Его сразу же определили в сборную училища по вольной борьбе. В первые два года он успел выступить на всех возможных соревнованиях – от первенства училища до чемпионата Союза среди высших военных заведений, что мало уступало по рангу нормальному чемпионату страны. Везде он неизменно, и неожиданно для себя, занимал первые места. Тренер сокрушался, что не удалось пристроить его на Спартакиаду дружественных армий, проходившую во Вроцлаве, только из-за досадного промедления в оформлении мастера спорта международного класса. Он внезапно открыл в себе способность ко второму дыханию, изумлявшую не только тренера, но и всех, кому довелось сойтись с ним в схватке.
Ему всегда очень тяжело давалось начало всякого дела, к которому он приступал. Надо всего-лишь было выстоять первые три минуты. За это время он не успевал сосредоточиться. Руки ему отказывали, он проигрывал десяток баллов осмелевшему противнику. Он не слышал ни криков болельщиков, ни отчаянных подсказок тренера. Сидя в перерыве, он, не обращая внимания на тренера, не стеснявшегося в выражениях, слушал свое успокаивавшееся дыхание. Вскакивал, отбросив полотенце, и выходил на центр ковра…
Он помнил все схватки, проведенные им, начиная со второго периода. Соперники (их лица слились в одно, удивленное и отчаивавшееся) двигались настолько медленно, что он упивался от восторга, опережая их, видя, как опаздывали все их попытки провести защиту. Он играл с противником, и удовольствие доставляло замечать яростно жестикулировавшего тренера, показывавшего, что пора заканчивать схватку.
Эти последние броски он много раз проделывал мысленно во сне, чувствуя каждую часть своего тела…
Он вставал и привычно поднимал руку, не дожидаясь, пока ее вздернет рефери на ковре. «…Сколько видел бойцов, но такого, как ты, не могу понять. Какого ху… ты с ним так долго возился!?», – удовлетворенно бубнил КаПэ, Константин Павлович, коренастый, с короткими ногами и изрядным животом : «Ты его тушируй, но и балл не забывай взять. Ну ты и уникум…»

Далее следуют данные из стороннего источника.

(** Retries are used up: when every round trip fails, not because the request
    was cancelled, and nothing but the retry count limits it, the request is sent
    exactly [MaxRetries + 1] times and its last error is returned. *)
Theorem retries_used_up c o fuel s (bad : error) :
  (forall s, run_middlewares (udBeforeRequest c ++ beforeRequest c) s = (None, s)) -> keeps (fun s => attempt s) (roundTrip c) ->
  (forall s, (roundTrip c s).1 = Some bad) -> is_canceled bad = false -> RetryConditions o = [] ->
  option_keeps (fun s => attempt s) (Some o) -> option_keeps resp_body (Some o) ->
  (forall n s, 0 < (GetRetryInterval o n s).1) -> (forall d w, 0 < d -> (elapse d w).1 = None) ->
  0 <= MaxRetries o -> 0 <= MaxRetries o - attempt s < Z.of_nat fuel ->
  exists ev s', do_loop c [] (Some o) fuel s = Some (ev, Some bad, s') /\ sends ev = MaxRetries o - attempt s + 1.
Proof.
  intros Hbefore Hk Hbad Hc Hno Ha Hb Hint Hel Hm. revert s. induction fuel as [|fuel IH]; intros s Hf; [lia|]. cbn [do_loop].
  rewrite Hbefore. specialize (Hbad (ensure_headers s)) as Hbad1. specialize (Hk (ensure_headers s)) as Hk1. cbn beta in Hk1. rewrite ensure_headers_keeps in Hk1.
  destruct (roundTrip c (ensure_headers s)) as [e s1]. cbn in Hbad1, Hk1. subst e. cbn [run_middlewares canceled]. rewrite Hc.
  unfold tryRetry. set (s2 := set_resp s1 _). assert (attempt s2 = attempt s) as Ha2 by done. clearbody s2. unfold shouldRetry. cbn [canceled]. rewrite Hc, Hno, Ha2. cbn [orb is_set].
  destruct (Z.leb_spec (MaxRetries o) (attempt s)) as [Hle|Hgt]; [destruct (Z.leb_spec 0 (MaxRetries o))|]; cbn [andb].
  - do 2 eexists. split; [reflexivity|]. rewrite app_nil_r. change (sends [EvRoundTrip (resp_body s1)]) with 1. lia.
  - lia.
  - pose proof (prepareRetry_spec o (Some bad) s2 Hb Ha) as (d & dr & e & s3 & Hp & Ha3 & _ & _). pose proof Hp as Hp'. rewrite Hp.
    assert (e = None) as ->.
    { unfold prepareRetry in Hp. destruct Ha as (_ & _ & _). set (s4 := run_hooks _ _ _) in Hp. specialize (Hint (attempt s4) s4). destruct (GetRetryInterval o (attempt s4) s4) as [d' s5]. cbn in Hint.
      destruct (closeRetryResponseBody s5) as [ev6 s6]. unfold waitRetryInterval in Hp. destruct (Z.leb_spec d' 0); [lia|]. specialize (Hel d' (sh_w s6) Hint).
      destruct (elapse d' (sh_w s6)) as [e' w']. cbn in Hel. subst e'. by injection Hp as _ <- _. }
    destruct (IH s3 ltac:(lia)) as (ev' & s' & -> & Hs). do 2 eexists. split; [reflexivity|]. rewrite (sends_app [_]), (sends_app _ ev'), sends_retry, Hs.
    change (sends [EvRoundTrip (resp_body s1)]) with 1. lia.
Qed.

(** A request with a response middleware of its own ([OnAfterResponse]) is not
    retried when a round trip fails, although retries are configured: the
    middleware's result overwrites the error before [tryRetry] looks at it. *)
Theorem own_middleware_stops_retries c afterResponse o fuel s :
  (forall s, (run_middlewares (udBeforeRequest c ++ beforeRequest c) s).1 = None) ->
  afterResponse <> [] -> Forall (fun f => forall s, (f s).1 = None) afterResponse -> RetryConditions o = [] ->
  exists b s', do_loop c afterResponse (Some o) (S fuel) s = Some ([EvRoundTrip b], None, s').
Proof.
  intros Hbefore Hne Hafter Hno. cbn [do_loop]. specialize (Hbefore (ensure_headers s)). destruct (run_middlewares _ (ensure_headers s)) as [e s1]. cbn in Hbefore. subst e.
  destruct (roundTrip c s1) as [e s2].
  assert (forall s, (run_middlewares afterResponse s).1 = None) as Hall.
  { clear -Hafter. induction Hafter as [|f fs Hf _ IH]; intros s; cbn; [done|]. specialize (Hf s). destruct (f s) as [e s']. cbn in Hf. subst e. apply IH. }
  specialize (Hall s2). destruct (run_middlewares afterResponse s2) as [e' s3]. cbn in Hall. subst e'.
  destruct (canceled e); [destruct afterResponse; [done|]; by do 2 eexists|]. destruct afterResponse; [done|].
  unfold tryRetry, shouldRetry. cbn [canceled]. rewrite Hno. destruct (_ || _); cbn; by do 2 eexists.
Qed.
End Loop.
Arguments shared : clear implicits.
Arguments RetryOption : clear implicits.

(** ** Intervals *)
Definition defaultGetRetryInterval : Z := 100 * 1000000.
(** [backoffInterval(min, max)], for durations below 2^53 ns, where the floating
    point operations are exact; [r] is what [rand.Int63n] draws, below its argument,
    and it panics for an argument that is not positive. *)
Definition backoff_temp (min max attempt : Z) : Z := Z.min max (min * 2 ^ attempt).
Definition backoffInterval (rand_Int63n : Z -> Z) (min max attempt : Z) : result string Z :=
  let halfTemp := Z.quot (backoff_temp min max attempt) 2 in
  if halfTemp <=? 0 then Err "invalid argument to Int63n" else Ok (halfTemp + rand_Int63n halfTemp).

(** A back-off interval is at least half of [min(max, min * 2^attempt)] and below
    it, so it doubles with every attempt and never reaches the maximum. It exists
    exactly when that value is at least 2 ns: a zero minimum panics. *)
Theorem backoff_bounds rand_Int63n min max attempt : (forall n, 0 < n -> 0 <= rand_Int63n n < n) -> 0 <= attempt ->
  match backoffInterval rand_Int63n min max attempt with
  | Ok d => Z.quot (backoff_temp min max attempt) 2 <= d < backoff_temp min max attempt /\ d < max
            /\ (0 <= min -> backoff_temp min max attempt <= backoff_temp min max (attempt + 1))
  | Err _ => backoff_temp min max attempt < 2
  end.
Proof.
  intros Hr Ha. unfold backoffInterval. set (t := backoff_temp min max attempt). assert (t <= max) as Hm by (unfold t, backoff_temp; lia).
  destruct (Z.leb_spec (Z.quot t 2) 0) as [Hle|Hgt].
  - destruct (Z.lt_ge_cases t 2); [done|]. pose proof (Z.quot_le_mono 2 t 2). assert (Z.quot 2 2 = 1) by done. lia.
  - assert (0 <= t) as Ht. { destruct (Z.lt_ge_cases t 0) as [Hn|]; [|done]. pose proof (Z.quot_le_mono t 0 2). assert (Z.quot 0 2 = 0) by done. lia. }
    rewrite Z.quot_div_nonneg in * by lia. specialize (Hr (t / 2) Hgt). pose proof (Z.div_mod t 2). pose proof (Z.mod_pos_bound t 2). splits; [lia|lia|lia|].
    intros Hmin. unfold t, backoff_temp. rewrite Z.pow_add_r by lia. change (2 ^ 1) with 2. pose proof (Z.pow_pos_nonneg 2 attempt). nia.
Qed.
Lemma backoff_bounds_witness :
  match backoffInterval (fun n => n - 1) 1000 5000 2 with
  | Ok d => Z.quot (backoff_temp 1000 5000 2) 2 <= d < backoff_temp 1000 5000 2 /\ d < 5000
            /\ (0 <= 1000 -> backoff_temp 1000 5000 2 <= backoff_temp 1000 5000 (2 + 1))
  | Err _ => backoff_temp 1000 5000 2 < 2
  end.
Proof. apply (backoff_bounds (fun n => n - 1) 1000 5000 2); [intros n Hn; lia|lia]. Defined.
Example backoff_zero_panics : backoffInterval (fun n => 0) 0 1000000 1 = Err "invalid argument to Int63n"%string.
Proof. reflexivity. Qed.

После победы на первенстве Союза, он утратил интерес к возне на ковре. Стало просто скучно, в очередной раз повторять то же самое, что и в первый год. КаПэ его поддержал : «Жаль, конечно, но тебе нужно учиться, а не валять тела по ковру. Только не везде у тебя будет второй период. Береги себя.» И КаПэ его крепко обнял.
Он с легким сердцем завершил со спортом и плавно приступил к изучению иностранных языков. Он не выбирал даже, а, как само собой разумевшееся, погрузился в немецкий. Он быстро понял, что превзошел преподавательницу, после того как она пригласила его к себе домой в субботу.

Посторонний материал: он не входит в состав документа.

Lemma workers_weight_insert ws w x y : ws !! w = Some y -> (workers_weight (<[w := x]> ws) + worker_weight y = workers_weight ws + worker_weight x)%nat.
Proof.
  revert w. induction ws as [|z ws IH]; intros [|w] Hw; [done|done|cbn in Hw; simplify_eq; cbn [workers_weight list_insert insert]; lia|].
  specialize (IH w Hw). change (<[S w := x]> (z :: ws)) with (z :: <[w := x]> ws). cbn [workers_weight]. lia.
Qed.
Lemma next_main_weight i start : (i < N)%nat -> start = start_of i -> (main_weight (next_main i start) + 5 <= main_weight (MDispatch i start))%nat.
Proof. intros Hi ->. rewrite next_main_spec by done. destruct (Nat.ltb_spec (S i) N); cbn [main_weight]; lia. Qed.
Lemma weight_decreases s a s' : inv s -> exec s a = Some s' -> (weight s' < weight s)%nat.
Proof.
  intros Hi He. pose proof (i_main s Hi) as Hm. pose proof (i_merge s Hi) as Hg. unfold exec in He.
  destruct a as [w| | | |w|w|w|w e|w|w| | | | |cl|e k|];
    try (destruct (d_workers s !! w) as [x|] eqn:Ew; [|by repeat case_match]; pose proof (fun v => workers_weight_insert (d_workers s) w v x Ew) as Hw).
  all: repeat case_match; simplify_eq; unfold weight, with_main, with_worker, with_merge, reportError, with_flags; cbn [d_main d_workers d_merge d_notify d_wgDone].
  all: unfold merge_ok in Hg; repeat match goal with H : _ ?s = _ |- context [_ ?s] => rewrite H in * end.
  all: try match goal with |- context [<[_ := ?v]> _] => specialize (Hw v) end.
  all: rewrite ?length_app; cbn [main_weight merge_weight worker_weight wg_weight length] in *; try lia.
  { destruct Hm as [Hn Hst]. pose proof (next_main_weight i start Hn Hst) as Hmw. cbn [main_weight] in Hmw. lia. }
  all: try match goal with H : (_ <? _) = true |- _ => apply Z.ltb_lt in H; destruct N_spec as (? & _); lia end.
  all: match goal with H : _ && _ = true |- _ => apply andb_true_iff in H as [_ H]; apply negb_true_iff in H; rewrite H; cbn; lia end.
Qed.
Lemma run_bounded s acts s' : inv s -> run s acts = Some s' -> (length acts + weight s' <= weight s)%nat.
Proof.
  revert s. induction acts as [|a acts IH]; intros s Hi Hr; cbn in Hr; [simplify_eq; cbn; lia|]. destruct (exec s a) as [s1|] eqn:E; [|done].
  specialize (IH s1 (inv_step _ _ _ Hi E) Hr). pose proof (weight_decreases _ _ _ Hi E). cbn. lia.
Qed.
Lemma weight_init : weight init = (8 * N + concurrency + 7)%nat.
Proof. unfold weight. cbn. assert (forall n, workers_weight (replicate n WIdle) = n) as -> by (induction n as [|n IH]; [done|]; cbn; lia). lia. Qed.

(** A system in which nothing moves has either ended or lost a notification. *)
Definition notifying (x : workerState) : Prop := match x with WNotifying _ _ => True | _ => False end.
#[local] Instance notifying_dec x : Decision (notifying x).
Proof. destruct x; solve_decision. Defined.
Lemma stuck_workers s : inv s -> stuck s -> Forall (fun x => match x with WIdle | WStopped => d_done s = false \/ x = WStopped | WNotifying _ _ => d_done s = false | _ => False end) (d_workers s).
Proof.
  intros Hi Hst. apply Forall_lookup_2. intros w x Hw. destruct x as [|t|t|i d|].
  - pose proof (Hst (WStop w)) as H. unfold exec in H. rewrite Hw in H. destruct (d_done s); [done|by left].
  - pose proof (Hst (WAdd w)) as H. unfold exec in H. by rewrite Hw in H.
  - pose proof (Hst (WOk w)) as H. unfold exec in H. by rewrite Hw in H.
  - pose proof (Hst (WNotifyStop w)) as H. unfold exec in H. rewrite Hw in H. by destruct (d_done s).
  - by right.
Qed.
Lemma stuck_merge s : inv s -> stuck s -> match d_merge s with MgWait i => d_done s = false /\ d_notify s = [] | MgFinished | MgAborted => True | _ => False end.
Proof.
  intros Hi Hst. pose proof (Hst MgOpen) as Ho. pose proof (Hst MgPop) as Hp. pose proof (Hst (MgCopied None)) as Hc. pose proof (Hst MgStop) as Hs. pose proof (Hst MgRecv) as Hr.
  unfold exec in *. destruct (d_merge s) as [|i|i|i d| |]; try done.
  - by destruct (d_map s !! i).
  - destruct (d_done s); [done|]. destruct (d_notify s) as [|[j d] nt]; [done|]. by destruct (j =? i)%nat.
  - by destruct (_ <? _).
Qed.
Lemma stuck_done s : inv s -> stuck s -> d_done s = true ->
  Forall (eq WStopped) (d_workers s) /\ merge_ended (d_merge s) = true /\ d_wgDone s = true /\ exists r, d_main s = MDone r.
Proof.
  intros Hi Hst Hd. pose proof (stuck_workers s Hi Hst) as Hw. rewrite Hd in Hw.
  assert (Forall (eq WStopped) (d_workers s)) as Hall by (eapply Forall_impl; [exact Hw|]; intros []; cbn; intuition congruence).
  pose proof (stuck_merge s Hi Hst) as Hm. assert (merge_ended (d_merge s) = true) as Hend by (destruct (d_merge s); try done; destruct Hm; congruence).
  assert (d_wgDone s = true) as Hwg.
  { pose proof (Hst WgWait) as H. unfold exec in H. rewrite Hend in H. destruct (d_wgDone s); [done|].
    rewrite (proj2 (forallb_forall _ _)) in H; [done|]. intros x Hx. rewrite Forall_forall in Hall. by rewrite <- (Hall x) by by apply list_elem_of_In. }
  splits; try done. pose proof (Hst MainStop) as H1. pose proof (Hst MainWg) as H2. unfold exec in H1, H2. rewrite Hd in H1. rewrite Hwg in H2.
  destruct (d_main s); try done. by eexists.
Qed.
Lemma stuck_not_done s : reachable s -> stuck s -> d_done s = false ->
  d_main s = MWait /\ d_merge s = MgFinished /\ length (d_notify s) = concurrency /\ Exists notifying (d_workers s).
Proof.
  intros Hr Hst Hd. pose proof (download_inv s Hr) as Hi. assert (~ failed s) as Hnf by (intros Hf; apply (failed_is_done s Hr) in Hf; congruence).
  pose proof (stuck_workers s Hi Hst) as Hw. pose proof (stuck_merge s Hi Hst) as Hm. pose proof (i_main s Hi) as Hmain. pose proof (i_merge s Hi) as Hmg. unfold merge_ok in Hmg.
  assert (d_main s = MWait \/ exists i st, d_main s = MDispatch i st) as Hms by (destruct (d_main s) eqn:E; [by right; eauto|by left|exfalso; apply Hnf; right; by rewrite E..]).
  assert (forall w i d, d_workers s !! w = Some (WNotifying i d) -> (concurrency <= length (d_notify s))%nat) as Hblocked.
  { intros w i d Hlk. pose proof (Hst (WNotify w)) as H. unfold exec in H. rewrite Hlk in H. by destruct (Nat.ltb_spec (length (d_notify s)) concurrency). }
  assert (Forall (fun x => x = WIdle \/ exists i d, x = WNotifying i d) (d_workers s)) as Hw'.
  { apply Forall_forall. intros x Hx. pose proof (i_workers s Hi) as Hok. rewrite Forall_forall in Hw, Hok. specialize (Hw x Hx). specialize (Hok x Hx).
    destruct x; try done; [by left|right; eauto|cbn in Hok; congruence]. }
  destruct (d_merge s) as [| |i| | |] eqn:Em; try done; [exfalso| |by destruct Hmg].
  - destruct Hm as [_ Hn]. assert (Forall (eq WIdle) (d_workers s)) as Hidle.
    { apply Forall_lookup_2. intros w x Hlk. rewrite Forall_lookup in Hw'. destruct (Hw' w x Hlk) as [->|(j & d & ->)]; [done|]. apply Hblocked in Hlk. rewrite Hn in Hlk. cbn in Hlk. lia. }
    assert (forall P, (P WIdle -> False) -> ~ Exists P (d_workers s)) as Hnone.
    { intros P HP (x & Hx & Hpx)%Exists_exists. rewrite Forall_forall in Hidle. rewrite <- (Hidle x Hx) in Hpx. done. }
    destruct Hms as [Hms|(k & st & Hms)].
    + destruct (i_where s Hi) as [?|Hwh]; [done|]. destruct (i_wait s Hi) as [?|Hwt]; [done|]. rewrite Em in Hwh, Hwt. destruct Hmg as [Hlt _].
      destruct (Hwh i) as [Hin|Hex]; [unfold dispatched; rewrite Hms; lia|cbn; lia| |by apply Hnone in Hex]. destruct (Hwt Hin) as [Hex|Hex]; [rewrite Hn in Hex; by apply Exists_nil in Hex|by apply Hnone in Hex].
    + destruct (d_workers s) as [|x ws] eqn:Ew; [pose proof (i_len s Hi) as Hl; rewrite Ew in Hl; cbn in Hl; lia|].
      apply Forall_cons in Hidle as [<- _]. pose proof (Hst (Give 0)) as H. unfold exec in H. by rewrite Hms, Ew in H.
  - destruct Hmg as [_ HdN]. destruct Hms as [Hms|(k & st & Hms)]; [|rewrite Hms in Hmain; unfold dispatched in HdN; rewrite Hms in HdN; lia].
    destruct (decide (Exists notifying (d_workers s))) as [Hex|Hno].
    + splits; [done|done| |done]. apply Exists_exists in Hex as ([| | |i d|] & Hx & Hn); try done. apply list_elem_of_lookup in Hx as [w Hlk]. apply Hblocked in Hlk. pose proof (i_full s Hi). lia.
    + exfalso. pose proof (Hst MainWg) as H1. pose proof (Hst WgWait) as H2. unfold exec in H1, H2. rewrite Em in H2. rewrite Hms in H1. destruct (d_wgDone s); [done|].
      rewrite (proj2 (forallb_forall _ _)) in H2; [done|]. intros x Hx%list_elem_of_In. rewrite Forall_forall in Hw'. destruct (Hw' x Hx) as [->|(i & d & ->)]; [done|].
      exfalso. apply Hno. apply Exists_exists. by eexists.
Qed.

Немного поговорив о нем самом, о его родителях, она напрямую спросила, откуда у него такое произношение. Он не знал что ответить, он сам чувствовал, что будто живет второй, отдельной жизнью, звучавшей немецкими словами. К нему прилипло второе прозвище – «Немец».

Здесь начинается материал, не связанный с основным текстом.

(* ===== verification/NetAddr.v ===== *)
(** * Hosts and ports ([src/internal/netutil/addr.go], [net.SplitHostPort], [net.JoinHostPort]) *)

From S2P Require Import Prelude.
From S2P Require Import H2Errors.
From S2P Require Import NetText.
From S2P Require Import Bufio.
From S2P Require Import BufioLine.
From S2P Require Import Chunked.
From S2P Require Import TextProto.

Definition has_byte (c : byte) (p : bytes) : bool := existsb (Z.eqb c) p.

(** [net.SplitHostPort]; the errors are the [Err] of an [AddrError]. *)
Definition SplitHostPort (hostport : bytes) : result string (bytes * bytes) :=
  match cut_last 58 hostport with
  | None => Err "missing port in address"%string
  | Some (before, port) =>
      match hostport with
      | 91 :: _ =>
          match cut 93 hostport with
          | None => Err "missing ']' in address"%string
          | Some (_, []) => Err "missing port in address"%string
          | Some (opening, 58 :: after) =>
              if has_byte 58 after then Err "too many colons in address"%string
              else let host := slice_from opening 1 in
                   if has_byte 91 (slice_from hostport 1) then Err "unexpected '[' in address"%string
                   else if has_byte 93 after then Err "unexpected ']' in address"%string
                   else Ok (host, after)
          | Some (_, _) => Err "missing port in address"%string
          end
      | _ =>
          if has_byte 58 before then Err "too many colons in address"%string
          else if has_byte 91 hostport then Err "unexpected '[' in address"%string
          else if has_byte 93 hostport then Err "unexpected ']' in address"%string
          else Ok (before, port)
      end
  end.
Definition JoinHostPort (host port : bytes) : bytes :=
  if has_byte 58 host then 91 :: host ++ [93; 58] ++ port else host ++ 58 :: port.

(** ** [internal/netutil] *)
Section Authority.
(** [idna.ToASCII], [None] for its errors. *)
Context (idna_ToASCII : bytes -> option bytes).

Definition AuthorityHostPort (scheme : string) (authority : bytes) : bytes * bytes :=
  let '(host, port) :=
    match SplitHostPort authority with
    | Ok (host, port) => (host, port)
    | Err _ => (authority, bytes_of_string (if String.eqb scheme "http" then "80" else "443"))
    end in
  (default host (idna_ToASCII host), port).
Definition bracketed (p : bytes) : bool := match p with 91 :: _ => match last p with Some b => b =? 93 | None => false end | _ => false end.
Definition AuthorityAddr (scheme : string) (authority : bytes) : bytes :=
  let '(host, port) := AuthorityHostPort scheme authority in
  if bracketed host then host ++ 58 :: port else JoinHostPort host port.
Definition AuthorityKey (scheme : string) (authority : bytes) : bytes :=
  bytes_of_string scheme ++ bytes_of_string "://" ++ AuthorityAddr scheme authority.
End Authority.

(** ** Lemmas *)
#[global] Arguments has_byte : simpl never.
Lemma has_byte_cons c b p : has_byte c (b :: p) = (c =? b) || has_byte c p.
Proof. done. Qed.
Lemma has_byte_app c p q : has_byte c (p ++ q) = has_byte c p || has_byte c q.
Proof. apply existsb_app. Qed.
Lemma cut_last_none c p : has_byte c p = false -> cut_last c p = None.
Proof. induction p as [|b p IH]; [done|]. rewrite has_byte_cons. cbn. intros [Hb Hp]%orb_false_iff. by rewrite IH, Z.eqb_sym, Hb. Qed.
Lemma cut_last_app c p q : has_byte c q = false -> cut_last c (p ++ c :: q) = Some (p, q).
Proof.
  intros Hq. induction p as [|b p IH]; cbn; [|by rewrite IH]. by rewrite cut_last_none, Z.eqb_refl.
Qed.
Lemma cut_app c p q : has_byte c p = false -> cut c (p ++ c :: q) = Some (p, q).
Proof. induction p as [|b p IH]; [cbn; by rewrite Z.eqb_refl|]. rewrite has_byte_cons. cbn. intros [Hb Hp]%orb_false_iff. by rewrite Z.eqb_sym, Hb, IH. Qed.
Lemma cut_last_some c p x y : cut_last c p = Some (x, y) -> p = x ++ c :: y /\ has_byte c y = false.
Proof.
  revert x. induction p as [|b p IH]; intros x; cbn; [done|]. destruct (cut_last c p) as [[x' y']|] eqn:E.
  - intros [= <- <-]. destruct (IH x' eq_refl) as [-> ?]. done.
  - destruct (Z.eqb_spec b c) as [->|]; [|done]. intros [= <- <-]. split; [done|]. clear IH. induction p as [|d p IH]; [done|]. rewrite has_byte_cons. cbn in *.
    destruct (cut_last c p) as [[]|]; [done|]. destruct (Z.eqb_spec d c); [done|]. rewrite IH by done. by destruct (Z.eqb_spec c d).
Qed.

(** A host without colon or bracket, with a port. *)
Lemma SplitHostPort_plain host port : has_byte 58 host = false -> has_byte 58 port = false ->
  has_byte 91 (host ++ port) = false -> has_byte 93 (host ++ port) = false -> SplitHostPort (host ++ 58 :: port) = Ok (host, port).
Proof.
  intros Hh Hp Ho Hc. rewrite has_byte_app in Ho, Hc. apply orb_false_iff in Ho as [Ho Ho'], Hc as [Hc Hc']. unfold SplitHostPort.
  rewrite cut_last_app, Hh by done. assert (forall c, c <> 58 -> has_byte c host = false -> has_byte c port = false -> has_byte c (host ++ 58 :: port) = false) as Hno.
  { intros c Hne H1 H2. rewrite has_byte_app, has_byte_cons, H1, H2. by destruct (Z.eqb_spec c 58). }
  rewrite (Hno 91), (Hno 93) by (done || lia). destruct (host ++ 58 :: port) as [|b rest] eqn:E; [done|].
  assert (b <> 91) as Hb. { intros ->. specialize (Hno 91 ltac:(lia) Ho Ho'). by rewrite has_byte_cons in Hno. }
  destruct b as [|p|p]; try done. by repeat (destruct p as [p|p|]; try done).
Qed.
(** A bracketed host, with a port. *)
Lemma SplitHostPort_bracketed host port : has_byte 91 host = false -> has_byte 93 host = false -> has_byte 58 port = false ->
  has_byte 91 port = false -> has_byte 93 port = false -> SplitHostPort (91 :: host ++ [93; 58] ++ port) = Ok (host, port).
Proof.
  intros Ho Hc Hp Ho' Hc'. unfold SplitHostPort. replace (91 :: host ++ [93; 58] ++ port) with ((91 :: host ++ [93]) ++ 58 :: port) by (cbn; by rewrite <- app_assoc).
  rewrite cut_last_app by done. cbn [app]. replace (91 :: (host ++ [93]) ++ 58 :: port) with ((91 :: host) ++ 93 :: 58 :: port) by (cbn; by rewrite <- app_assoc).
  rewrite (cut_app 93) by (by rewrite has_byte_cons, Hc). rewrite Hp. unfold slice_from. change (Z.to_nat 1) with 1%nat. cbn [drop app]. rewrite !drop_0, has_byte_app, !has_byte_cons, Ho, Ho'. cbn. by rewrite Hc'.
Qed.
(** Splitting what was joined. *)
Lemma SplitHostPort_join host port : has_byte 91 host = false -> has_byte 93 host = false -> has_byte 58 port = false ->
  has_byte 91 port = false -> has_byte 93 port = false -> SplitHostPort (JoinHostPort host port) = Ok (host, port).
Proof.
  intros. unfold JoinHostPort. destruct (has_byte 58 host) eqn:E; [by apply SplitHostPort_bracketed|].
  apply SplitHostPort_plain; try done; rewrite has_byte_app; by apply orb_false_iff.
Qed.
(** A bracketed host without port is an error. *)
Lemma SplitHostPort_no_port host : has_byte 93 host = false -> has_byte 58 host = true -> exists e, SplitHostPort (91 :: host ++ [93]) = Err e.
Proof.
  intros Hc Hcol. unfold SplitHostPort. replace (91 :: host ++ [93]) with ((91 :: host) ++ 93 :: []) by done.
  destruct (cut_last 58 _) as [[x y]|]; [|by eexists]. cbn [app]. replace (91 :: host ++ [93]) with ((91 :: host) ++ 93 :: []) by done. rewrite cut_app by (by rewrite has_byte_cons, Hc). by eexists.
Qed.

Первым стала его собственная фамилия. Преподаватель тактики, майор Калявин, недовольно заметил ему, что просил называть фамилию. Под хохот аудитории он объяснил майору, что назвал свою настоящую – именно ту, как она записана у него во всех документах. Калявин не поверил и, прочитав в журнале, сказал примирительно : «Ты ни в чем не виноват, фамилия просто такая…», вызвав новый шквал хохота. Терпеливо переждав всеобщее веселье, майор вызвал его к доске.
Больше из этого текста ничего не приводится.